Engineering A Safer Caribbean
There’s a great deal of satisfaction to be gained from using your engineering knowledge to solve a critical problem. When you can solve two problems with one elegant yet simple solution- that’s even better. That is exactly what Dr. Reginald DesRoches is doing in Haiti as he helps his home country recover from one of the most devastating earthquakes in history.
DesRoches, who is a professor and associate chair in Civil and Environmental Engineering, has been studying earthquakes and their aftermath since he was a student at the University of California, Berkeley, when the 1989 Loma Prieta earthquake struck. A native of Haiti who moved to the United States as an infant, he was one of the first researchers on the ground following the disaster in 2010, using his expertise to aid in the massive response and recovery effort.
“I initially went down just a week after the earthquake to do what we call rapid building assessments where I was part of a small team that went into different buildings to see if they were safe or not,” said DesRoches. “We cleared approximately 110 buildings in a week, including numerous- hospitals, schools, and warehouses. We’d go in and look at the structural system and give it a thumbs up or thumbs down essentially.
“Subsequently I took a number of research-related trips with several groups, bringing them there to see what we could learn about what happened, why so many structures failed, and what we could do better.”
Two Problems, One Solution
One of his conclusions was that Haiti faced two major engineering challenges- the island nation was buried under almost 25 million cubic yards of concrete that was covering land where cities and towns used to stand, and there was a lack of high-quality materials to use in the reconstruction process.
“Given that they’re a small island it was hard to find a place to put the debris,” said DesRoches. “Then when you consider the logistics of trucks and the general lack of equipment, it was just sitting there for months and months after the earthquake.”
Working with his colleague, Dr. Kimberly Kurtis, they decided to look into the possibility of repurposing the debris as building material for new construction.
“My colleague and I went there and we collected samples and looked at crushing the concrete rubble and reusing it as aggregate in reinforced concrete. It’s been very effective so far. We’ve gotten great results. Strength-wise it’s two to three times stronger than what was already being used in Haiti and it’s comparable to what is specified for use in the U.S. We’re trying to codify that work and come up with a systematic way for people to use the rubble. It’s still there in most cases, or it’s in landfills.”
The inventive recycling project solves two problems at once- it cleans up the rubble that’s been in the way of recovery efforts for almost two years and it gives builders a plentiful supply of stronger, safer building materials. The plan now is to document the process of reconstituting the crushed concrete so it can be used by local builders on a widespread basis.
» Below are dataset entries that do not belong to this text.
(* ===== verification/RedisCalls.v ===== *)
(** * Concurrent calls of one Redis driver, dropped anywhere
    (crates/driver-redis: driver.rs)

    The driver's methods take the connection out from behind the lock and give
    the lock back before they wait for anything, so the calls of many clients
    interleave freely with [connect], [switch_database] and [disconnect].
    Here they are cut at their [.await]s and where they give the lock back:
    [turn] is one step of one task, over the driver's own state; [happen] is
    what the server and the runtime do by themselves.  A connection is known
    by the number of its opening. *)
From S2P Require Import Prelude RustStr Tasks Core Json Export RedisCommand Redis.

(** The server's sessions by client id, with the connection of this driver
    each belongs to, if it is one of ours; the ids given out so far, never
    twice ([CLIENT ID]); what it was sent on each connection. *)
Record server := {
  sv_opened : nat;
  sv_sessions : gmap Z (option nat);
  sv_given : gset Z;
  sv_log : list (nat * Cmd);
}.
#[local] Abbreviation driver_state := (rstate (W := server) (Conn := nat)).

Inductive call := Asks (script : list Cmd) | Connects | Disconnects | Cancels.

(** [Using]: a call with its clone of the connection; [Opened]: [establish]
    waits for the answer to [CLIENT ID]; [Adopting]: [adopt] waits for the
    write lock; [Settling] and [Clearing]: the lock is given back, the client
    id not set yet. *)
Inductive phase :=
  | Waiting (c : call)
  | Using (on : nat) (todo : list Cmd)
  | Opened (on : nat)
  | Adopting (on : nat) (client_id : Z)
  | Settling (client_id : Z)
  | Clearing
  | Done.

(** The last two fields only serve the statements: the id each connection was
    adopted with, and whether a task took the write lock while another one had
    still to set the client id. *)
Record shared := {
  k_tasks : gmap nat phase;
  k_driver : driver_state;
  k_answered : gmap nat Z;
  k_raced : bool;
}.
Definition no_server : server :=
  {| sv_opened := 0; sv_sessions := ∅; sv_given := ∅; sv_log := [] |}.
Definition start (calls : gmap nat call) : shared :=
  {| k_tasks := Waiting <$> calls; k_driver := RedisDriver_new no_server;
     k_answered := ∅; k_raced := false |}.

Definition put (i : nat) (p : phase) (s : shared) : shared :=
  {| k_tasks := <[i := p]> (k_tasks s); k_driver := k_driver s;
     k_answered := k_answered s; k_raced := k_raced s |}.
Definition on_driver (f : driver_state -> driver_state) (s : shared) : shared :=
  {| k_tasks := k_tasks s; k_driver := f (k_driver s); k_answered := k_answered s;
     k_raced := k_raced s |}.
Definition on_sessions (f : server -> server) : shared -> shared :=
  on_driver (fun d => set_r_world (f (r_world d)) d).
Definition answer (c : nat) (id : Z) (s : shared) : shared :=
  {| k_tasks := k_tasks s; k_driver := k_driver s; k_answered := <[c := id]> (k_answered s);
     k_raced := k_raced s |}.

Definition unsettled (p : phase) : bool :=
  match p with Settling _ | Clearing => true | _ => false end.
Definition settled (s : shared) : bool :=
  bool_decide (map_Forall (fun _ p => unsettled p = false) (k_tasks s)).
(** A task takes the write lock. *)
Definition take (s : shared) : shared :=
  {| k_tasks := k_tasks s; k_driver := k_driver s; k_answered := k_answered s;
     k_raced := k_raced s || negb (settled s) |}.

(** ** The server *)

Definition open (id : Z) (owner : option nat) (sv : server) : server :=
  {| sv_opened := sv_opened sv; sv_sessions := <[id := owner]> (sv_sessions sv);
     sv_given := {[id]} ∪ sv_given sv; sv_log := sv_log sv |}.
Definition dial (id : Z) (sv : server) : server :=
  let sv' := open id (Some (sv_opened sv)) sv in
  {| sv_opened := S (sv_opened sv); sv_sessions := sv_sessions sv'; sv_given := sv_given sv';
     sv_log := sv_log sv |}.
Definition close (id : Z) (sv : server) : server :=
  {| sv_opened := sv_opened sv; sv_sessions := delete id (sv_sessions sv);
     sv_given := sv_given sv; sv_log := sv_log sv |}.
Definition say (c : nat) (cmd : Cmd) (sv : server) : server :=
  {| sv_opened := sv_opened sv; sv_sessions := sv_sessions sv; sv_given := sv_given sv;
     sv_log := sv_log sv ++ [(c, cmd)] |}.
Definition session_of (c : nat) (id : Z) (sv : server) : Prop := sv_sessions sv !! id = Some (Some c).

(** ** Steps *)

(** [Goes]: the task goes on, [ok] being whether what it waited for went
    well; [Gets]: the server gives a session or tells its id; [Drops]. *)
Inductive event := Goes (ok : bool) | Gets (id : Z) | Drops.

Definition turn (i : nat) (e : event) (s : shared) : option shared :=
  let sv := r_world (k_driver s) in
  match k_tasks s !! i, e with
  | Some (Waiting (Asks script)), Goes _ =>
      Some (put i (match r_connection (k_driver s) with
                   | Some c => Using c script | None => Done end) s)
  | Some (Using c (cmd :: todo)), Goes ok =>
      Some (put i (if ok then Using c todo else Done) (on_sessions (say c cmd) s))
  | Some (Using c []), Goes _ => Some (put i Done s)
  | Some (Waiting Connects), Gets id =>
      if decide (id ∈ sv_given sv) then None
      else Some (put i (Opened (sv_opened sv)) (on_sessions (dial id) s))
  | Some (Waiting Connects), Goes false => Some (put i Done s)
  | Some (Opened c), Gets id =>
      if decide (sv_sessions sv !! id = Some (Some c))
      then Some (put i (Adopting c id) (answer c id (on_sessions (say c client_id_cmd) s))) else None
  | Some (Opened c), Goes false => Some (put i Done s)
  | Some (Adopting c id), Goes _ =>
      Some (put i (Settling id) (on_driver (set_connection (Some c)) (take s)))
  | Some (Settling id), Goes _ => Some (put i Done (on_driver (set_client_id (Some id)) s))
  | Some (Waiting Disconnects), Goes _ =>
      Some (put i Clearing (on_driver (set_connection None) (take s)))
  | Some Clearing, Goes _ => Some (put i Done (on_driver (set_client_id None) s))
  | Some (Waiting Cancels), Goes _ =>
      Some (put i Done (on_driver (fun d => snd (redis_cancel_query d)) s))
  | Some (Waiting _), Drops | Some (Using _ _), Drops | Some (Opened _), Drops
  | Some (Adopting _ _), Drops => Some (put i Done s)
  | _, _ => None
  end.

(** What happens outside the driver: another client connects; a session of a
    connection of ours ends, or is opened again by its [ConnectionManager];
    the oldest detached kill reaches the server, or fails to. *)
Inductive happening :=
  | Stranger (id : Z)
  | Culled (id : Z)
  | Reopened (c : nat) (id : Z)
  | Kills (reached : bool).
Definition pop_kill (d : driver_state) : driver_state :=
  {| r_world := r_world d; r_connection := r_connection d; r_client_id := r_client_id d;
     r_kills := tail (r_kills d) |}.
Definition happen (h : happening) (s : shared) : option shared :=
  let sv := r_world (k_driver s) in
  match h with
  | Stranger id =>
      if decide (id ∈ sv_given sv) then None else Some (on_sessions (open id None) s)
  | Culled id => Some (on_sessions (close id) s)
  | Reopened c id =>
      if decide ((id ∉ sv_given sv) /\ c < sv_opened sv
                 /\ map_Forall (fun _ owner => owner <> Some c) (sv_sessions sv))
      then Some (on_sessions (open id (Some c)) s) else None
  | Kills reached =>
      match r_kills (k_driver s) with
      | [] => None
      | id :: _ =>
          let s := on_driver pop_kill s in
          Some (if reached then on_sessions (close id) s else s)
      end
  end.
Definition step (l : (nat * event) + happening) : shared -> option shared :=
  match l with inl (i, e) => turn i e | inr h => happen h end.
Definition steps_of : list ((nat * event) + happening) -> shared -> option shared := follow step.

(** ** Whose sessions are killed *)

(** An id the server has given out, and not to another client's session. *)
Definition ours (s : shared) (id : Z) : Prop :=
  id ∈ sv_given (r_world (k_driver s)) /\ sv_sessions (r_world (k_driver s)) !! id <> Some None.
(** The client id a task has in hand. *)
Definition knows (p : phase) : option Z :=
  match p with Adopting _ id | Settling id => Some id | _ => None end.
A separate project that DesRoches has started as an offshoot of his work in Haiti is the Caribbean Hazard Assessment, Mitigation, and Preparedness Project, or CHAMP. Due to the prevalence of major fault lines and the frequency of hurricanes in the area, the Caribbean is unfortunately ripe for another disaster. CHAMP’s role is to get an understanding of how prepared Caribbean nations are, determine whether they are at risk for a major event, and to come up with recommendations for how to best prepare for an eventual major earthquake or hurricane.
The project, which has already received funding from a non-profit organization, is a collaborative effort between the Georgia Tech schools of civil engineering, industrial engineering and the College of Architecture and involves more than 20 students.
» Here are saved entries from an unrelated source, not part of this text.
Lemma collect_chunks_take names cap chunks buffer rows :
  let text := buffer +:+ str_concat (from_utf8_lossy <$> chunks) in
  str_free NL buffer = true ->
  match take_lines names cap (removelast (split_on NL text)) rows with
  | Ok (true, rows') => exists b, collect_chunks names cap (Ok <$> chunks) buffer rows = Ok (true, b, rows')
  | Ok (false, rows') =>
      collect_chunks names cap (Ok <$> chunks) buffer rows
      = Ok (false, default EmptyString (last (split_on NL text)), rows')
  | Err e => collect_chunks names cap (Ok <$> chunks) buffer rows = Err e
  end.
Proof.
  cbn zeta. revert buffer rows. induction chunks as [|chunk chunks IH]; intros buffer rows Hfree.
  { cbn. rewrite str_app_nil_r. by rewrite split_on_only. }
  cbn [fmap list_fmap str_concat collect_chunks]. rewrite str_app_assoc.
  cbn [map_err mbind result_bind].
  set (b := buffer +:+ from_utf8_lossy chunk). set (more := str_concat (from_utf8_lossy <$> chunks)) in *.
  rewrite (split_on_app NL b more). pose proof (drain_take (String.length b) names cap b rows (le_n _)) as Hd.
  destruct (split_on_cons NL (default EmptyString (last (split_on NL b)) +:+ more)) as (l & ls & Hls).
  rewrite removelast_app by (rewrite Hls; done). rewrite take_lines_app, last_app, Hls.
  destruct (take_lines names cap (removelast (split_on NL b)) rows) as [[[] rows']|e];
    [destruct Hd as [b' Hd]| |]; rewrite Hd; cbn [mbind result_bind]; [by eexists| |done].
  rewrite <-Hls. specialize (IH (default EmptyString (last (split_on NL b))) rows').
  rewrite Hls in IH |- *. cbn [last] in IH |- *.
  assert (str_free NL (default EmptyString (last (split_on NL b))) = true) as Hlast.
  { pose proof (split_on_free NL b) as Hf. destruct (last (split_on NL b)) as [x|] eqn:Hx; [|done].
    apply last_Some in Hx as [l' Hx]. rewrite Hx in Hf. by apply Forall_app in Hf as [_ [? _]%Forall_cons]. }
  destruct (last_is_Some (l :: ls)) as [_ Hsome]. destruct Hsome as [x Hx]; [done|].
  specialize (IH Hlast). rewrite Hx in IH |- *. exact IH.
Qed.

Lemma take_lines_closed names cap lines rows :
  (Z.of_nat (length rows) < Z.max 1 cap)%Z ->
  let ls := nonblank lines in
  let k := (Z.max 1 cap - Z.of_nat (length rows))%Z in
  let parsed ls := collect ((fun l => parse_json_row l names) <$> ls) in
  take_lines names cap lines rows
  = if (k <=? Z.of_nat (length ls))%Z
    then new ← parsed (take (Z.to_nat k) ls); Ok (true, rows ++ new)
    else new ← parsed ls; Ok (false, rows ++ new).
Proof.
  cbn zeta. revert rows. induction lines as [|l lines IH]; intros rows Hlt; cbn [take_lines].
  { change (nonblank []) with (@nil string).
    destruct (Z.leb_spec (Z.max 1 cap - Z.of_nat (length rows)) (Z.of_nat (length (@nil string))));
      [cbn [length] in *; lia|].
    cbn. by rewrite app_nil_r. }
  unfold nonblank. rewrite filter_cons. case_decide as Hb.
  2: { destruct (is_blank l); [by apply IH|done]. }
  rewrite Hb. fold (nonblank lines). cbn [length fmap list_fmap].
  set (k := (Z.max 1 cap - Z.of_nat (length rows))%Z).
  destruct (parse_json_row l names) as [row|e] eqn:Hp; cbn [mbind result_bind].
  2: { assert (exists m, Z.to_nat k = S m) as [m ->] by (exists (Z.to_nat k - 1); lia).
       case_match; cbn; by rewrite ?Hp. }
  rewrite length_app. cbn [length].
  destruct (Z.leb_spec cap (Z.of_nat (length rows + 1))).
  - assert (Z.to_nat k = 1) as -> by lia.
    destruct (Z.leb_spec k (Z.of_nat (S (length (nonblank lines))))); [|lia].
    cbn. by rewrite ?Hp.
  - rewrite IH by (rewrite length_app; cbn; lia). rewrite length_app. cbn [length].
    replace (Z.max 1 cap - Z.of_nat (length rows + 1))%Z with (k - 1)%Z by lia.
    assert (Z.to_nat k = S (Z.to_nat (k - 1))) as Hk by lia. rewrite Hk. cbn [take fmap list_fmap].
    clear IH.
    destruct (Z.leb_spec (k - 1) (Z.of_nat (length (nonblank lines))));
      destruct (Z.leb_spec k (Z.of_nat (S (length (nonblank lines))))); try lia; cbn; rewrite ?Hp; cbn;
      destruct (collect _) as [new|e]; cbn; rewrite <-?app_assoc; done.
Qed.

Lemma nonblank_singleton l : nonblank [l] = if is_blank l then [] else [l].
Proof. unfold nonblank. rewrite filter_cons, filter_nil. by destruct (is_blank l). Qed.

Lemma collect_rows_lines names cap (chunks : list (list byte)) :
  collect_rows names cap (Ok <$> chunks)
  = capped_lines names cap (str_concat (from_utf8_lossy <$> chunks)).
Proof.
  unfold collect_rows, capped_lines. set (text := str_concat (from_utf8_lossy <$> chunks)).
  pose proof (collect_chunks_take names cap chunks EmptyString [] eq_refl) as Hc.
  cbn [String.append] in Hc. fold text in Hc. rewrite take_lines_closed in Hc by (cbn; lia).
  cbn [length app] in Hc. change (Z.of_nat 0) with 0%Z in Hc. rewrite Z.sub_0_r in Hc.
  destruct (split_on_cons NL text) as (l & ls & Hls).
  destruct (last_is_Some (split_on NL text)) as [_ [tail Htail]]; [by rewrite Hls|].
  rewrite Htail in Hc |- *.
  destruct (Z.max 1 cap <=? _)%Z.
  - destruct (collect _) as [rows|e]; cbn [mbind result_bind] in *; [|by rewrite Hc].
    destruct Hc as [b ->]. done.
  - rewrite fmap_app, collect_app.
    destruct (collect _) as [rows|e]; cbn [mbind result_bind] in *; [|by rewrite Hc].
    rewrite Hc. cbn [mbind result_bind default]. change (option_list (Some tail)) with [tail].
    rewrite nonblank_singleton. cbn [default from_option]. destruct (is_blank tail) eqn:Hb; cbn; rewrite ?Hb.
    + by rewrite app_nil_r.
    + by destruct (parse_json_row tail names).
Qed.



Lemma parse_rows_arity names ls rows :
  collect ((fun l => parse_json_row l names) <$> ls) = Ok rows ->
  length rows = length ls /\ Forall (fun row => length row = length names) rows.
Proof.
  intros Hr. split; [by rewrite (collect_length _ _ Hr), length_fmap|].
  apply collect_Ok in Hr. apply Forall_lookup. intros i row Hrow.
  assert (((fun l => parse_json_row l names) <$> ls) !! i = Some (Ok row)) as Hi
    by (by rewrite Hr, list_lookup_fmap, Hrow).
  rewrite list_lookup_fmap in Hi. destruct (ls !! i) as [l|]; [|done]. injection Hi as Hi.
  unfold parse_json_row, parse_row in Hi.
  destruct (json_from_str l) as [v|]; [|done]; cbn in Hi.
  destruct (as_object v) as [m|]; [|done]; cbn in Hi.
  injection Hi as <-. by rewrite length_fmap.
Qed.

(** Whatever the server streams, the incremental path keeps at most the
    capped number of rows (a cap of zero acting as one), so never more than
    the ceiling, and each has exactly the columns of the header. *)
Theorem streamed_rows_bounded (names : list string) (row_cap : option Z) (chunks : list (list byte))
    (truncated : bool) (rows : list (list CellValue)) :
  collect_rows names (clamp_row_cap row_cap) (Ok <$> chunks) = Ok (truncated, rows) ->
  (Z.of_nat (length rows) <= Z.max 1 (clamp_row_cap row_cap) <= EMERGENCY_MAX)%Z
  /\ Forall (fun row => length row = length names) rows.
Proof.
  rewrite collect_rows_lines. unfold capped_lines.
  set (pieces := split_on NL _). set (n := Z.max 1 (clamp_row_cap row_cap)).
  assert (n <= EMERGENCY_MAX)%Z as Hn.
  { subst n. pose proof (clamp_row_cap_le row_cap). unfold EMERGENCY_MAX in *. lia. }
  destruct (Z.leb_spec n (Z.of_nat (length (nonblank (removelast pieces))))) as [Hle|Hlt];
    destruct (collect _) as [rs|e] eqn:Hc; cbn [mbind result_bind]; try done;
    intros [= <- <-]; apply parse_rows_arity in Hc as [Hlen Har]; (split; [|done]).
  - rewrite length_take in Hlen. lia.
  - rewrite length_app in Hlen.
    assert (length (nonblank (option_list (last pieces))) <= 1).
    { destruct (last pieces) as [l|]; [|cbn; lia]. change (option_list (Some l)) with [l].
      rewrite nonblank_singleton. case_match; cbn; lia. }
    lia.
Qed.
End driver.

(** ** A concrete server *)

(** It answers every request with the same body and remembers it. *)
#[export] Instance echo_lib (body : string)
  : HttpLib (list HttpRequest) unit unit unit unit := {|
  http_post _ r w := (Ok tt, w ++ [r]);
  builder_build _ := Ok tt;
  certificate_from_pem _ := Ok tt;
  response_status _ := 200%Z;
  response_summary _ := None;
  response_text _ := Ok body;
  response_chunks _ := [Ok (as_bytes body)];
  req_is_timeout _ := false; req_is_connect _ := false; req_to_string _ := EmptyString;
  fs_read p _ := Ok (as_bytes p);
  new_uuid w := ("q" +:+ pretty (length w), w);
  instant_now w := Z.of_nat (length w) |}.
#[export] Instance plain_texts : Texts := {|
  status_to_string n := pretty n; summary_from_str _ := None;
  json_from_str s := Ok (JObject [("n", JString s)]); json_to_string _ := EmptyString;
  is_alphanumeric _ := false |}.

Lemma streamed_rows_bounded_witness :
  let chunks := [as_bytes ("a" +:+ newline +:+ "b"); as_bytes ("c" +:+ newline +:+ " " +:+ newline +:+ "d")] in
  collect_rows (HttpLib0 := echo_lib EmptyString) ["n"] (clamp_row_cap (Some 2%Z)) (Ok <$> chunks)
    = Ok (true, [[Text "a"]; [Text "bc"]])
  /\ (2 <= Z.max 1 (clamp_row_cap (Some 2%Z)) <= EMERGENCY_MAX)%Z.
Proof.
  intros chunks.
  assert (collect_rows (HttpLib0 := echo_lib EmptyString) ["n"] (clamp_row_cap (Some 2%Z)) (Ok <$> chunks)
          = Ok (true, [[Text "a"]; [Text "bc"]])) as H by by vm_compute.
  split; [exact H|]. exact (proj1 (streamed_rows_bounded _ _ _ _ _ H)).
Defined.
”We’re taking a multi-faceted approach to this project looking at hazards, inventory, building materials, design codes, the implementation of codes. The group from industrial engineering is looking at logistics-based issues, such as how well prepared these countries are to respond to a disaster, and if they have effective emergency preparedness/response plans? Trips have already been taken to Puerto Rico and more are planned for Belize, Trinidad, Jamaica, Haiti, the Dominican Republic and possibly Cuba.
An Entrepreneurial Spirit
DesRoches has been impressed with the performance of Georgia Tech students in the field where they’ve had to overcome cultural and language barriers as they search for ways to improve the quality of life in the Caribbean. What impresses him the most is their creativity and desire to make a difference.
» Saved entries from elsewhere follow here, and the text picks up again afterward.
(** ** A concrete server *)

(** One table of numbers: a portal of any statement delivers what is left of
    it; nothing fails. *)
Definition table_world : Type := list PgEvent * list Z.
Definition tell (e : PgEvent) (w : table_world) : table_world := (fst w ++ [e], snd w).
Definition table_columns : list Column :=
  [{| column_name := "n"; column_type := {| ty_tag := INT4; ty_name := "int4"; ty_oid := 23 |} |}].
#[export] Instance table_server {Connector}
  : PgLib table_world nat Connector nat unit unit unit Z string unit := {|
  pg_connect _ _ w := (Ok (length (fst w)), tell (EConnect true) w);
  abort_connection _ := tell EAbort;
  client_cancel_token c := c;
  token_cancel_query _ _ w := (Ok tt, w);
  simple_query _ sql w := (Ok [SimpleRow [Some "16.2"]], tell (ESimple sql) w);
  query _ sql _ w := (Ok (snd w), tell (EQuery sql) w);
  query_one _ sql _ w := (Ok 0%Z, tell (EQuery sql) w);
  start_transaction _ ro w := (Ok tt, tell (EStart ro) w);
  prepare _ sql w := (Ok tt, tell (EPrepare sql) w);
  bind _ _ _ w := (Ok tt, tell EBind w);
  query_portal _ _ n w :=
    (Ok (take (Z.to_nat n) (snd w)), (fst w ++ [EFetch n], drop (Z.to_nat n) (snd w)));
  commit _ w := (Ok tt, tell ECommit w);
  rollback_on_drop _ := tell ERollback;
  statement_columns _ := table_columns;
  row_columns _ := table_columns;
  try_get t row _ := match t return result string (option (rust_value unit t)) with
                     | RI32 => Ok (Some row)
                     | RString => Ok (Some (pretty row))
                     | _ => Ok None
                     end;
  was_null _ := "null"; err_code _ := None; as_db_error _ := None; err_to_string e := e;
  foreign_to_string _ _ := EmptyString; chrono_format _ _ := EmptyString; to_rfc3339 _ := EmptyString;
  instant_now w := Z.of_nat (length (fst w)) |}.
#[export] Instance table_log {Connector} :
  PgLog table_world nat Connector nat unit unit unit Z string unit.
Proof. by refine {| events w := fst w |}. Defined.
Lemma table_serves {Connector} :
  serves (PgLib0 := table_server (Connector := Connector)) (fun _ w => snd w).
Proof. intros txn portal n w _. by eexists. Qed.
“We have some really sharp students who think of things that we don’t think of as faculty members,” he says. “They really think outside of the box. Our students aren’t afraid to get their hands dirty. It’s been eye-opening to see the things our students want to get involved with and get excited about. We find that a lot of the students involved in this project love the global aspect of it. They like going to all of the countries and learning about other cultures. It’s great to see that they’re so open-minded.”
As many Tech students will tell you, the ability to get out in the field and gain real-life work experience instead of spending all day every day in a classroom is part of what makes a Georgia Tech engineering degree special. There’s a lot to be said for hands-on problem solving in an environment that forces students to adapt.
“I think they want to be adaptive in terms of how they do things,” says DesRoches.” It’s a great trait. It’s a very entrepreneurial approach and I think that’s a characteristic that has really come out on these projects. They want to find their own ways to do things, and that’s good.”
If all goes well that entrepreneurial spirit will be lead to significant improvements in the way Caribbean nations prepare for natural disasters, and that preparation could result in countless lives being saved.